Quelques jours après ma visite des opérations de Mantero, Donatella Ratti, présidente du groupe Ratti, l'autre compagnie de soie la plus connue de la région de Côme, me fait visiter ses bureaux. Situé sur un plateau à environ 20 km de Côme et offrant une vue imprenable sur les Alpes de Lombardie, le siège abrite les équipes administratives, de vente et de conception dans une salle unique de 50 000 pieds carrés. "Nous plaçons les créateurs de foulards pour femmes près des spécialistes de l'ameublement", explique Ratti, "afin que chacun sache ce que l'autre fait."

Fabio Belotti, consultant en style, dont les cheveux blancs et sauvages me font penser à Albert Einstein, jette des échantillons de soie et crée des livres pour expliquer comment il travaille avec ses équipes pour trouver un look gagnant pour la prochaine collection. "Aujourd'hui, nous devons être très rapides", dit-il. "Aux États-Unis, ils font tous huit collections par an. Nous essayons de trouver quelque chose que nous aimons, mais parfois le client veut autre chose, alors nous collaborons avec eux."
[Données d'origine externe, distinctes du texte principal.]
Inductive SignatureMode : Type :=
| SignatureMode_ClassicalEcdsa
| SignatureMode_HybridDilithium
| SignatureMode_FullPostQuantum.
#[export] Instance SignatureMode_eq_dec : EqDecision SignatureMode.
Proof. solve_decision. Defined.

Inductive SubnetDomain : Type :=
| SubnetDomain_General
| SubnetDomain_Vision
| SubnetDomain_Code
| SubnetDomain_Biology
| SubnetDomain_Custom (c : Commitment).
#[export] Instance SubnetDomain_eq_dec : EqDecision SubnetDomain.
Proof. solve_decision. Defined.

Inductive RegistryStatus : Type :=
| RegistryStatus_Pending
| RegistryStatus_Active
| RegistryStatus_Exiting (exit_available_at : Z)
| RegistryStatus_Slashed
| RegistryStatus_Disabled.
#[export] Instance RegistryStatus_eq_dec : EqDecision RegistryStatus.
Proof. solve_decision. Defined.

Inductive Visibility : Type :=
| Visibility_Private
| Visibility_Public
| Visibility_Optional.

Inductive PrivacyElementKind : Type :=
| PrivacyElementKind_ModelWeights
| PrivacyElementKind_InferenceInput
| PrivacyElementKind_InferenceOutput
| PrivacyElementKind_MinerIdentity.

Record PrivacyElement : Type := {
  element : PrivacyElementKind;
  visibility : Visibility;
}.

Definition PRIVACY_TABLE : list PrivacyElement := [
  {| element := PrivacyElementKind_ModelWeights; visibility := Visibility_Private |};
  {| element := PrivacyElementKind_InferenceInput; visibility := Visibility_Private |};
  {| element := PrivacyElementKind_InferenceOutput; visibility := Visibility_Public |};
  {| element := PrivacyElementKind_MinerIdentity; visibility := Visibility_Optional |}
].

(** ** Amounts *)

Definition pro_rata (amount bps : Z) : result ProtocolError Z :=
  ok_or (and_then (checked_mul 128 amount bps)
           (fun value => checked_div value BPS_DENOMINATOR))
    ProtocolError_ArithmeticOverflow.

Definition ensure_commitment (commitment : Commitment) : result ProtocolError unit :=
  if bool_decide (commitment = zero_commitment)
  then Err ProtocolError_MissingCommitment else Ok tt.

Record EmissionAllocation : Type := {
  alloc_miner : Z;
  alloc_validator : Z;
  alloc_treasury : Z;
}.

Record RewardSplit : Type := {
  miner_bps : Z;
  validator_bps : Z;
  treasury_bps : Z;
}.

Definition RewardSplit_qubitum : RewardSplit := {|
  miner_bps := MINER_EMISSION_BPS;
  validator_bps := VALIDATOR_REWARD_BPS;
  treasury_bps := TREASURY_REWARD_BPS;
|}.

Definition RewardSplit_validate (self : RewardSplit) : result ProtocolError RewardSplit :=
  sum <-? ok_or (and_then (checked_add 16 (miner_bps self) (validator_bps self))
                  (fun value => checked_add 16 value (treasury_bps self)))
            ProtocolError_ArithmeticOverflow;
  if sum =? BPS_DENOMINATOR then Ok self else Err ProtocolError_InvalidRewardSplit.

Definition RewardSplit_allocate (self : RewardSplit) (amount : Z) :
    result ProtocolError EmissionAllocation :=
  try! RewardSplit_validate self;
  miner <-? pro_rata amount (miner_bps self);
  validator <-? pro_rata amount (validator_bps self);
  assigned <-? ok_or (checked_add 128 miner validator) ProtocolError_ArithmeticOverflow;
  treasury <-? ok_or (checked_sub amount assigned) ProtocolError_ArithmeticOverflow;
  Ok {| alloc_miner := miner; alloc_validator := validator; alloc_treasury := treasury |}.

Record InferenceSettlement : Type := {
  miner_payment : Z;
  validator_fee : Z;
  treasury_fee : Z;
}.

Definition settle_inference_payment (payment validator_fee_bps treasury_fee_bps : Z) :
    result ProtocolError InferenceSettlement :=
  combined_bps <-? ok_or (checked_add 16 validator_fee_bps treasury_fee_bps)
                     ProtocolError_ArithmeticOverflow;
  if BPS_DENOMINATOR <? combined_bps then Err ProtocolError_InvalidRewardSplit else
  validator_fee <-? pro_rata payment validator_fee_bps;
  treasury_fee <-? pro_rata payment treasury_fee_bps;
  assigned <-? ok_or (checked_add 128 validator_fee treasury_fee)
                 ProtocolError_ArithmeticOverflow;
  miner_payment <-? ok_or (checked_sub payment assigned) ProtocolError_ArithmeticOverflow;
  Ok {| miner_payment := miner_payment; validator_fee := validator_fee;
        treasury_fee := treasury_fee |}.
En visitant l’imprimerie de Ratti, je suis émerveillé par la complexité du processus: les milliers de variations de teinture dans ce que l’on appelle la «cuisine colorée», les étagères hautes de plusieurs centaines d’écrans de soie, les paniers pleins de mouchoirs de soie brute de la Chine et l'échange créatif entre les techniciens d'impression et les concepteurs. À une longue table, un homme faisait quelque chose que je n'avais jamais vu auparavant lors de ses précédentes visites au pays de la soie: peindre, pas seulement imprimer, un long trait de soie. Renato Molteni, qui refuse de se dire artiste, faisait de l'art. En plongeant une spatule - "ils veulent l'apparence de la spatule", m'a-t-il dit - dans ses seaux de colorant, il créait, encore et encore, une gamme de fleurs sur une grande bande de soie. La conception diaphane - beige sur blanc, avec des nuances de gris - était destinée au vêtement commandé par la maison de couture milanaise Dolce & Gabbana. On peut seulement imaginer ce que ces robes vont coûter. Molteni dit simplement: "Vous devez faire attention à ce que les fleurs ne deviennent pas trop grandes."
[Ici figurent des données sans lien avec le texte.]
(* ===== verification/Verifier.v ===== *)
(** * Proof verifiers of the protocol crate

    [primitives/qubitum-protocol/src/verifier.rs]: the verifier interface, the
    shape-only verifier and the deterministic verifier of the protocol tests. *)

From S2P Require Import Prelude Protocol.
From stdpp Require Import base tactics list.
From Stdlib Require Import ZArith.
Open Scope Z_scope.

(** The trait [ProofVerifier]: [V] is the implementing type. *)
Class ProofVerifier (V : Type) := {
  verify : V -> InferenceProofSubmission -> SubnetPolicy ->
           result ProtocolError VerificationOutcome;
}.

Record ShapeVerifier : Type := mk_ShapeVerifier {}.

#[export] Instance ShapeVerifier_verify : ProofVerifier ShapeVerifier := {|
  verify _ submission policy :=
    try! validate_shape submission policy;
    Ok VerificationOutcome_Valid;
|}.

Record MockVerifier : Type := {
  expected_proof_commitment : option Commitment;
  forced_invalid_slash_bps : option Z;
}.

Definition MockVerifier_accepting : MockVerifier :=
  {| expected_proof_commitment := None; forced_invalid_slash_bps := None |}.

Definition MockVerifier_expecting (c : Commitment) : MockVerifier :=
  {| expected_proof_commitment := Some c; forced_invalid_slash_bps := None |}.

Definition MockVerifier_rejecting (slash_bps : Z) : MockVerifier :=
  {| expected_proof_commitment := None; forced_invalid_slash_bps := Some slash_bps |}.

#[export] Instance MockVerifier_verify : ProofVerifier MockVerifier := {|
  verify self submission policy :=
    try! validate_shape submission policy;
    match forced_invalid_slash_bps self with
    | Some slash_bps => Ok (VerificationOutcome_Invalid slash_bps)
    | None =>
        match expected_proof_commitment self with
        | Some expected =>
            if bool_decide (expected = proof_commitment (proof submission))
            then Ok VerificationOutcome_Valid
            else Ok (VerificationOutcome_Invalid
                       (min_invalid_proof_slash_bps (miner_bond policy)))
        | None => Ok VerificationOutcome_Valid
        end
    end;
|}.

Inductive ProofProcessing : Type :=
| ProofProcessing_Accepted (record : InferenceRecord)
| ProofProcessing_Rejected (miner_slashed : Z).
"Créativité et haute qualité, voilà notre moyen de survivre", déclare Ratti. "Les Chinois sont bons pour faire de grandes quantités. Ils ne sont pas intéressés par le luxe. C'est difficile, c'est difficile, c'est cher. Ils ne comprennent pas pourquoi nous n'imprimerions que 100 mètres de quelque chose. Mais il y a de nouveaux riches monde - en Chine, en Inde, en Russie. Ils veulent le luxe. Ils veulent de véritables Ferrari, de vraies Rolex, de vrais Hermès. Ils veulent de l’Europe. "

Peter Ross Range, ancien correspondant étranger de Time , parle des voyages et des affaires internationales.
Le photographe Scott S. Warren est basé à Durango, au Colorado.